Broederschap van vakgenoten gevormd om economische, religieuze en sociale redenen:
1. Economisch: wilde iemand een handwerkersberoep uitoefenen dan moest hij lid zijn van een gilde (het gilde winnen). Men werd niet tot een gilde toegelaten zonder burger van de stad te zijn, een opleiding in dat beroep te hebben gehad en een meesterproef te hebben afgelegd. Het gilde reguleerde de werkwijze van de beroepsgroep: werktijd en lonen werden vastgesteld, beunhazen werd het werk belet. De gildeleden hadden een monopoliepositie.
2. Religieus: het onderhouden van een liturgisch centrum (licht of altaar) waar missen gelezen en memoriediensten voor overleden broeders gehouden werden. De gilden namen ook deel aan stedelijke processies. Ieder gilde heeft een beschermheilige: niet altijd is duidelijk waarom een bepaalde heilige werd gekozen. Dat Jozef de beschermheilige van de houtbewerkers in de meest brede zin was is duidelijk, maar waarom is Jacobus de patroon van de linnenwevers en pelsers?
3. Sociaal: de gildeleden gaven elkaar onderling steun en aan hun weduwen en wezen via de gildefondsen. Gildemaaltijden vormden een gezelligheidselement.
Groningen kende vele gilden: waarvan de oudste in de 14de eeuw ontstonden; deze worden de burgergilden genoemd: die van de smeden (1317, St.-Eligius), bakkers,schoenmakers (1373, Crispinus en Crispinianus), kleermakers of schroders (1420), van de kremers (1362, Maria, Nicolaas en Blasius), de tinnegieters en zadelmakers (1416 Eligius), de kistenmakers en ladenmakers, de wieldraaiers en stoelmakers, de kuipers, de lakenbereiders en wantscheerders (in 1495 afgescheiden van de lakenbereiders, Vitus), de hoedemakers, de schuitemakers, schuitenschuivers (1403, Nicolaas), stelmakers (Jozef), knokenhouwers en slachters, de pelsers en bontwerkers en ten slotte de linnenwevers.
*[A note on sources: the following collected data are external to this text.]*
(** [DefinitionSpec], with the registry binding and the execution settings
    that the planner writes into an attempt. *)

Record DefinitionSpec := mkSpec {
  sp_Platforms : list string;
  sp_RegistryServer : string;
  sp_RegistryPrefix : string;
  sp_CacheTrustLane : string;
  sp_ExecutionNamespace : string;
  sp_MaxAttempts : Z;
}.

Definition sp_set_ExecutionNamespace (v : string) (r : DefinitionSpec) : DefinitionSpec :=
  mkSpec (sp_Platforms r) (sp_RegistryServer r) (sp_RegistryPrefix r) (sp_CacheTrustLane r) v (sp_MaxAttempts r).

Record GitSSHSource := mkGitSSH {
  gs_RepositoryURL : string;
  gs_ApprovedHost : string;
}.

Record BuildDefinition := mkDefinition {
  d_ID : string;
  d_ProjectID : string;
  d_ServiceID : string;
  d_Kind : SourceKind;
  d_InstallationID : string;
  d_RepositoryID : string;
  d_GitSSH : option GitSSHSource;
  d_TriggerRef : string;
  d_Spec : DefinitionSpec;
  d_DefinitionDigest : string;
  d_DefinitionGeneration : Z;
  d_Enabled : bool;
  d_CreatedAt : Time;
  d_UpdatedAt : Time;
}.

Definition d_set_ID (v : string) (r : BuildDefinition) : BuildDefinition :=
  mkDefinition v (d_ProjectID r) (d_ServiceID r) (d_Kind r) (d_InstallationID r) (d_RepositoryID r) (d_GitSSH r) (d_TriggerRef r) (d_Spec r) (d_DefinitionDigest r) (d_DefinitionGeneration r) (d_Enabled r) (d_CreatedAt r) (d_UpdatedAt r).

Definition d_set_Spec (v : DefinitionSpec) (r : BuildDefinition) : BuildDefinition :=
  mkDefinition (d_ID r) (d_ProjectID r) (d_ServiceID r) (d_Kind r) (d_InstallationID r) (d_RepositoryID r) (d_GitSSH r) (d_TriggerRef r) v (d_DefinitionDigest r) (d_DefinitionGeneration r) (d_Enabled r) (d_CreatedAt r) (d_UpdatedAt r).

Definition d_set_DefinitionGeneration (v : Z) (r : BuildDefinition) : BuildDefinition :=
  mkDefinition (d_ID r) (d_ProjectID r) (d_ServiceID r) (d_Kind r) (d_InstallationID r) (d_RepositoryID r) (d_GitSSH r) (d_TriggerRef r) (d_Spec r) (d_DefinitionDigest r) v (d_Enabled r) (d_CreatedAt r) (d_UpdatedAt r).

Definition d_set_CreatedAt (v : Time) (r : BuildDefinition) : BuildDefinition :=
  mkDefinition (d_ID r) (d_ProjectID r) (d_ServiceID r) (d_Kind r) (d_InstallationID r) (d_RepositoryID r) (d_GitSSH r) (d_TriggerRef r) (d_Spec r) (d_DefinitionDigest r) (d_DefinitionGeneration r) (d_Enabled r) v (d_UpdatedAt r).

Record DeliveryReceipt := mkReceipt {
  r_ClaimKey : string;
  r_AppID : Z;
  r_GitHubInstallationID : Z;
  r_DeliveryID : string;
  r_Event : string;
  r_BodySHA256 : string;
  r_TypedEvent : string;
  r_RepositoryID : Z;
  r_GitRef : string;
  r_State : DeliveryState;
  r_FailureCode : string;
  r_LeaseOwner : string;
  r_LeaseUntil : Time;
  r_AvailableAt : Time;
  r_ReceivedAt : Time;
  r_CompletedAt : option Time;
  r_UpdatedAt : Time;
}.

Definition r_set_ClaimKey (v : string) (r : DeliveryReceipt) : DeliveryReceipt :=
  mkReceipt v (r_AppID r) (r_GitHubInstallationID r) (r_DeliveryID r) (r_Event r) (r_BodySHA256 r) (r_TypedEvent r) (r_RepositoryID r) (r_GitRef r) (r_State r) (r_FailureCode r) (r_LeaseOwner r) (r_LeaseUntil r) (r_AvailableAt r) (r_ReceivedAt r) (r_CompletedAt r) (r_UpdatedAt r).

Definition r_set_TypedEvent (v : string) (r : DeliveryReceipt) : DeliveryReceipt :=
  mkReceipt (r_ClaimKey r) (r_AppID r) (r_GitHubInstallationID r) (r_DeliveryID r) (r_Event r) (r_BodySHA256 r) v (r_RepositoryID r) (r_GitRef r) (r_State r) (r_FailureCode r) (r_LeaseOwner r) (r_LeaseUntil r) (r_AvailableAt r) (r_ReceivedAt r) (r_CompletedAt r) (r_UpdatedAt r).

Definition r_set_State (v : DeliveryState) (r : DeliveryReceipt) : DeliveryReceipt :=
  mkReceipt (r_ClaimKey r) (r_AppID r) (r_GitHubInstallationID r) (r_DeliveryID r) (r_Event r) (r_BodySHA256 r) (r_TypedEvent r) (r_RepositoryID r) (r_GitRef r) v (r_FailureCode r) (r_LeaseOwner r) (r_LeaseUntil r) (r_AvailableAt r) (r_ReceivedAt r) (r_CompletedAt r) (r_UpdatedAt r).

Definition r_set_FailureCode (v : string) (r : DeliveryReceipt) : DeliveryReceipt :=
  mkReceipt (r_ClaimKey r) (r_AppID r) (r_GitHubInstallationID r) (r_DeliveryID r) (r_Event r) (r_BodySHA256 r) (r_TypedEvent r) (r_RepositoryID r) (r_GitRef r) (r_State r) v (r_LeaseOwner r) (r_LeaseUntil r) (r_AvailableAt r) (r_ReceivedAt r) (r_CompletedAt r) (r_UpdatedAt r).

Definition r_set_LeaseOwner (v : string) (r : DeliveryReceipt) : DeliveryReceipt :=
  mkReceipt (r_ClaimKey r) (r_AppID r) (r_GitHubInstallationID r) (r_DeliveryID r) (r_Event r) (r_BodySHA256 r) (r_TypedEvent r) (r_RepositoryID r) (r_GitRef r) (r_State r) (r_FailureCode r) v (r_LeaseUntil r) (r_AvailableAt r) (r_ReceivedAt r) (r_CompletedAt r) (r_UpdatedAt r).

Definition r_set_LeaseUntil (v : Time) (r : DeliveryReceipt) : DeliveryReceipt :=
  mkReceipt (r_ClaimKey r) (r_AppID r) (r_GitHubInstallationID r) (r_DeliveryID r) (r_Event r) (r_BodySHA256 r) (r_TypedEvent r) (r_RepositoryID r) (r_GitRef r) (r_State r) (r_FailureCode r) (r_LeaseOwner r) v (r_AvailableAt r) (r_ReceivedAt r) (r_CompletedAt r) (r_UpdatedAt r).

Definition r_set_AvailableAt (v : Time) (r : DeliveryReceipt) : DeliveryReceipt :=
  mkReceipt (r_ClaimKey r) (r_AppID r) (r_GitHubInstallationID r) (r_DeliveryID r) (r_Event r) (r_BodySHA256 r) (r_TypedEvent r) (r_RepositoryID r) (r_GitRef r) (r_State r) (r_FailureCode r) (r_LeaseOwner r) (r_LeaseUntil r) v (r_ReceivedAt r) (r_CompletedAt r) (r_UpdatedAt r).

Definition r_set_CompletedAt (v : option Time) (r : DeliveryReceipt) : DeliveryReceipt :=
  mkReceipt (r_ClaimKey r) (r_AppID r) (r_GitHubInstallationID r) (r_DeliveryID r) (r_Event r) (r_BodySHA256 r) (r_TypedEvent r) (r_RepositoryID r) (r_GitRef r) (r_State r) (r_FailureCode r) (r_LeaseOwner r) (r_LeaseUntil r) (r_AvailableAt r) (r_ReceivedAt r) v (r_UpdatedAt r).
(** An update adds at most one active attempt, and none when the attempt was
    active already or does not become active. *)
Lemma activeAttempts_update (m : gmap string BuildAttempt) k a a' :
  m !! k = Some a →
  (size (activeAttempts (<[k := a']> m)) ≤
   size (activeAttempts m) +
   (if activeState (a_State a') && negb (activeState (a_State a)) then 1 else 0))%nat.
Proof.
  intros H. rewrite activeAttempts_insert.
  pose proof (activeAttempts_lookup m k a H) as Hl.
  destruct (activeState (a_State a')), (activeState (a_State a)); simpl.
  - rewrite map_size_insert_Some; [lia | by eexists].
  - rewrite map_size_insert_None; [lia | done].
  - rewrite map_size_delete_Some; [unfold activeAttempts; lia | by eexists].
  - rewrite map_size_delete_None; [unfold activeAttempts; lia | done].
Qed.

(** Only a claim makes an attempt active. *)
Lemma attempt_move_active now ev a a' :
  0 ≤ now → attempt_ok a → attempt_move now ev a a' →
  activeState (a_State a') = true → activeState (a_State a) = false →
  a_State a = AttemptQueued ∧ ∃ o d m, ev = EvClaim o d m.
Proof.
  intros Hnow Hok Hm Ha' Ha.
  assert (∀ owner, holdsLease a owner now = true → False) as Hno.
  { intros owner H. pose proof (live_lease _ _ _ Hok Hnow H). intuition congruence. }
  destruct Hm; try (exfalso; eapply Hno; eassumption); try done.
  - split; [by destruct (a_State a) | eauto].
  - exfalso. destruct (a_State a) eqn:E; simpl in *; try done.
    pose proof (ok_queued _ Hok E). destruct H0; tauto.
Qed.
Daarnaast waren er nog de zogenaamde raadsgilden, die ten onrechte als de jongere worden beschouwd: bijvoorbeeld brouwers (1424), timmerlieden (1382 Jozef), waarvan de kistenmakers zich in 1535 afscheidden.
In 1436 werd een algemene gildenbrief door het stadsbestuur uitgevaardigd waarin de toelatingsbetaling voor de verschillende gilden geregeld werd. Ieder gilde kende een bestuur (de hovedinge) die tezamen drie bouwmeesters kiezen, een uit de Raad en twee uit de gilden. De gildenbesturen legden rekening en verantwoording af aan de bouwmeesters. De bouwmeesters van de gilden werden vooral bij financiële bestuursactiviteiten betrokken, onder andere bij het vaststellen van de waarde van de munt en van nieuwe muntslag. Het belang van de gildenleden botste nogal eens met dat van het stadsbestuur. Deze vorm van gilden werd in 1798 opgeheven. Van geheel andere aard was het schuttersgilde.
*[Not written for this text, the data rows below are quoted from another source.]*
Lemma Issue_ok key random t ttl request raw :
  Issue (Some key) (Some random) t ttl request = Ok raw →
  validateStateRequest request = true ∧ signingKey (Some key) = Ok key ∧
  let body := base64_encode (string_bytes (marshalPayload (issuedPayload random t ttl request))) in
  raw = body +:+ "." +:+ base64_encode (stateMAC key body).
Proof.
  unfold Issue. destruct (validateStateRequest request); cbn [negb]; [|done].
  destruct (signingKey (Some key)) as [k|] eqn:Hkey; cbn [res_bind]; [|done].
  apply signingKey_ok in Hkey as Hk. injection Hk as <-. by intros [= <-].
Qed.

(** C40. A state that was issued verifies for the principal and purpose it was
    issued to, with the fields of its request, from thirty seconds before it
    was issued until it expires; outside that time it is refused. *)
Theorem Issue_VerifyRaw `{StateJSON} key random t ttl request raw now :
  Issue (Some key) (Some random) t ttl request = Ok raw →
  Forall is_byte random → length random = 32%nat → i64_range (sr_ExpectedAccountID request) →
  minute ≤ ttl ≤ 15 * minute → 0 ≤ t < 2 ^ 61 * second →
  (let payload := issuedPayload random t ttl request in
   decodeClosedState (marshalPayload payload) = Some payload) →
  let issued := truncate_second t in
  let expires := truncate_second (issued + ttl) in
  VerifyRaw (Some key) now ttl raw
    (mkExpectation (sr_Purpose request) (sr_ActorID request) (sr_TeamID request)) =
  if now + 30 * second <? issued then Err ErrInvalidState
  else if negb (now <? expires) then Err ErrExpiredState
  else Ok (mkVerified (sr_Purpose request) (sr_ActorID request) (sr_TeamID request)
             (sr_ExpectedAccountID request) (sr_ReturnKey request) issued expires
             (mkClaim "github-state" (replayKey (sr_Purpose request) (base64_encode random)) expires false)).
Proof.
  intros Hissue Hbytes Hlen Haccount Httl Ht Hdec issued expires.
  apply Issue_ok in Hissue as (Hreq & Hkey & ->).
  pose proof (issuedPayload_plain random t ttl request Hlen Hreq Haccount) as Hplain.
  destruct (issued_times random t ttl request Httl Ht) as (Hi & He & _).
  rewrite (VerifyRaw_signed _ _ (issuedPayload random t ttl request)); try done.
  - rewrite issuedPayload_validated by done. fold issued expires.
    destruct (now + 30 * second <? issued); [done|]. destruct (negb (now <? expires)); [done|].
    unfold verifiedState. rewrite Hi, He. done.
  - unfold validExpectation. unfold validateStateRequest in Hreq. bool_prop. simpl.
    rewrite H0, H4. by destruct (String.eqb (sr_TeamID request) ""), (validOpaqueID (sr_TeamID request)).
  - by apply marshalPayload_length.
Qed.

(** Only what was signed with the key is accepted, and only for the
    principal it names: an accepted value is a body, a dot and the MAC of that
    very body (up to the newlines base64 ignores), its payload names the
    purpose, the actor and the team of the request, it was not issued in the
    future, it has not expired and it lives no longer than the configured time. *)
Theorem VerifyRaw_authentic `{StateJSON} secret now ttl raw expected v :
  VerifyRaw secret now ttl raw expected = Ok v →
  ∃ key body sig payload,
    signingKey secret = Ok key ∧ raw = body +:+ "." +:+ sig ∧
    strip_newlines sig = base64_encode (stateMAC key body) ∧
    (∃ text, base64_decode body = Some (string_bytes text) ∧ decodeClosedState text = Some payload) ∧
    v = verifiedState payload ∧
    vs_Purpose v = se_Purpose expected ∧ vs_ActorID v = se_ActorID expected ∧
    vs_TeamID v = se_TeamID expected ∧
    vs_IssuedAt v ≤ now + 30 * second ∧ vs_IssuedAt v < vs_ExpiresAt v ∧ now < vs_ExpiresAt v ∧
    minute ≤ time_sub (vs_ExpiresAt v) (vs_IssuedAt v) ≤ ttl ∧
    validateStateRequest (mkStateRequest (vs_Purpose v) (vs_ActorID v) (vs_TeamID v)
      (vs_ExpectedAccountID v) (vs_ReturnKey v)) = true.
Proof.
  intros Hv. unfold VerifyRaw in Hv.
  case_match; [done|]. case_match eqn:Hshape; [done|]. case_match; [done|].
  destruct (base64_decode (split_once "." raw).2) as [supplied|] eqn:Hsig; [|done].
  case_match; [done|]. destruct (signingKey secret) as [key|] eqn:Hkey; cbn [res_bind] in Hv; [|done].
  destruct (bool_decide (stateMAC key (split_once "." raw).1 = supplied)) eqn:Hmac; cbn [negb] in Hv; [|done].
  destruct (base64_decode (split_once "." raw).1) as [bytes|] eqn:Hbody; [|done].
  case_match; [done|]. destruct (decodeClosedState (bytes_string bytes)) as [payload|] eqn:Hdec; [|done].
  apply res_bind_ok in Hv as ([] & Hvalid & [= <-]). apply bool_decide_eq_true_1 in Hmac.
  bool_prop. destruct (split_once "." raw) as [body sig] eqn:Hsplit. cbn [fst snd] in *.
  apply split_once_spec in Hsplit as [-> _]; [|lia].
  apply base64_decode_canonical in Hsig as [Hsig _]. apply base64_decode_canonical in Hbody as Hb.
  unfold validateStatePayload in Hvalid.
  case_match eqn:Hfields; [done|]. destruct (base64_decode (sp_Nonce payload)); [|done].
  case_match; [done|]. case_match eqn:Htimes; [done|]. case_match eqn:Hnow; [done|].
  bool_prop. exists key, body, sig, payload. split_and!; try done; [by rewrite Hsig, Hmac| |lia..].
  exists (bytes_string bytes). by rewrite string_bytes_string by apply Hb.
Qed.

(** * Evaluated *)

Definition sampleKey : list Z := map Z.of_nat (seq 1 32).
Definition sampleRandom : list Z := map Z.of_nat (seq 100 32).
Definition sampleNow : Time := 63900000000 * second + 5.

Definition sampleRequest : StateRequest :=
  mkStateRequest StatePurposeSetup "11111111-1111-4111-8111-111111111111" "" 42 "teams".

Definition samplePayload : statePayload := issuedPayload sampleRandom sampleNow (10 * minute) sampleRequest.

(** A decoder that knows one document. *)
Definition sampleJSON : StateJSON := {|
  decodeClosedState text := if String.eqb text (marshalPayload samplePayload) then Some samplePayload else None;
|}.

Definition sampleState : string :=
  match Issue (Some sampleKey) (Some sampleRandom) sampleNow (10 * minute) sampleRequest with
  | Ok raw => raw
  | Err _ => ""
  end.

Definition sampleExpectation : StateExpectation :=
  mkExpectation StatePurposeSetup "11111111-1111-4111-8111-111111111111" "".

Definition sampleVerified : VerifiedState :=
  match VerifyRaw (H := sampleJSON) (Some sampleKey) (sampleNow + minute) (10 * minute)
          sampleState sampleExpectation with
  | Ok v => v
  | Err _ => verifiedState samplePayload
  end.

Example marshalPayload_ex : marshalPayload samplePayload =
  str_join double_quote ["{"; "v"; ":1,"; "purpose"; ":"; "setup"; ","; "actor_id"; ":";
    "11111111-1111-4111-8111-111111111111"; ","; "expected_account_id"; ":42,"; "return_key"; ":"; "teams";
    ","; "nonce"; ":"; "ZGVmZ2hpamtsbW5vcHFyc3R1dnd4eXp7fH1-f4CBgoM"; ","; "iat"; ":1764403200,"; "exp"; ":1764403800}"].
Proof. vm_compute. reflexivity. Qed.

Example sampleState_tampered :
  VerifyRaw (H := sampleJSON) (Some sampleKey) (sampleNow + minute) (10 * minute)
    ("B" +:+ str_drop 1 sampleState) sampleExpectation = Err ErrInvalidState.
Proof. vm_compute. reflexivity. Qed.

Lemma Issue_VerifyRaw_witness :
  Issue (Some sampleKey) (Some sampleRandom) sampleNow (10 * minute) sampleRequest = Ok sampleState ∧
  VerifyRaw (H := sampleJSON) (Some sampleKey) (sampleNow + minute) (10 * minute)
    sampleState sampleExpectation = Ok sampleVerified.
Proof.
  assert (Issue (Some sampleKey) (Some sampleRandom) sampleNow (10 * minute) sampleRequest = Ok sampleState)
    as Hissue by (vm_compute; reflexivity).
  split; [exact Hissue|].
  etransitivity.
  - apply (Issue_VerifyRaw (H := sampleJSON) sampleKey sampleRandom sampleNow (10 * minute) sampleRequest
      sampleState (sampleNow + minute) Hissue);
      [|vm_compute; reflexivity|unfold i64_range; vm_compute; split; [intros|]; congruence
       |unfold minute, second, millisecond; lia|unfold sampleNow, second, millisecond; lia|vm_compute; reflexivity].
    apply Forall_forall. intros b (n & -> & Hn%elem_of_seq)%list_elem_of_fmap. unfold is_byte. lia.
  - vm_compute. reflexivity.
Defined.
Vanaf de 17de eeuw vormden gilden ook buurtverenigingen, bedoeld om sociale zorg te organiseren en te verstrekken. Ook wel buurten of kluften genoemd. De plicht elkaar als buren bij te staan, met name bij ziekte, bevalling of sterfte, werd in stad en provincie altijd gevoeld. Zij traden op bij de genoemde familiegebeurtenissen, maar ook bij brand en nachtwacht. Burgemeesters en raad van Groningen maakten in 1655 voor het eerst een regeling op deze burenhulp. De kluften of gilden hadden zelf de zorg voor de toepassing ervan.
Gilden kwamen verder voor in de Veenkoloniën, het Oldambt en Westerwolde. In Winschoten werd een gilde opgericht in 1668, in Veendam in 1722, in Vlagtwedde in 1803 en in Bellingwolde in 1806.
[Bakker, Brood]
Lit.: H. Stoel, ‘Willekeuren en gildeboeken van Westerwolde’, GVA 1922, 32-50; B. Sijpkens, ‘Het Bellingwolder gildereglement en het Koudekerkster gildeboek’, GVA 1947, 148-162; F.J. de Zee, ‘De gilden in Veendam’, GVA 1933,147-183; G.N. Schutter, De Groningse gilden (Groningen 1967).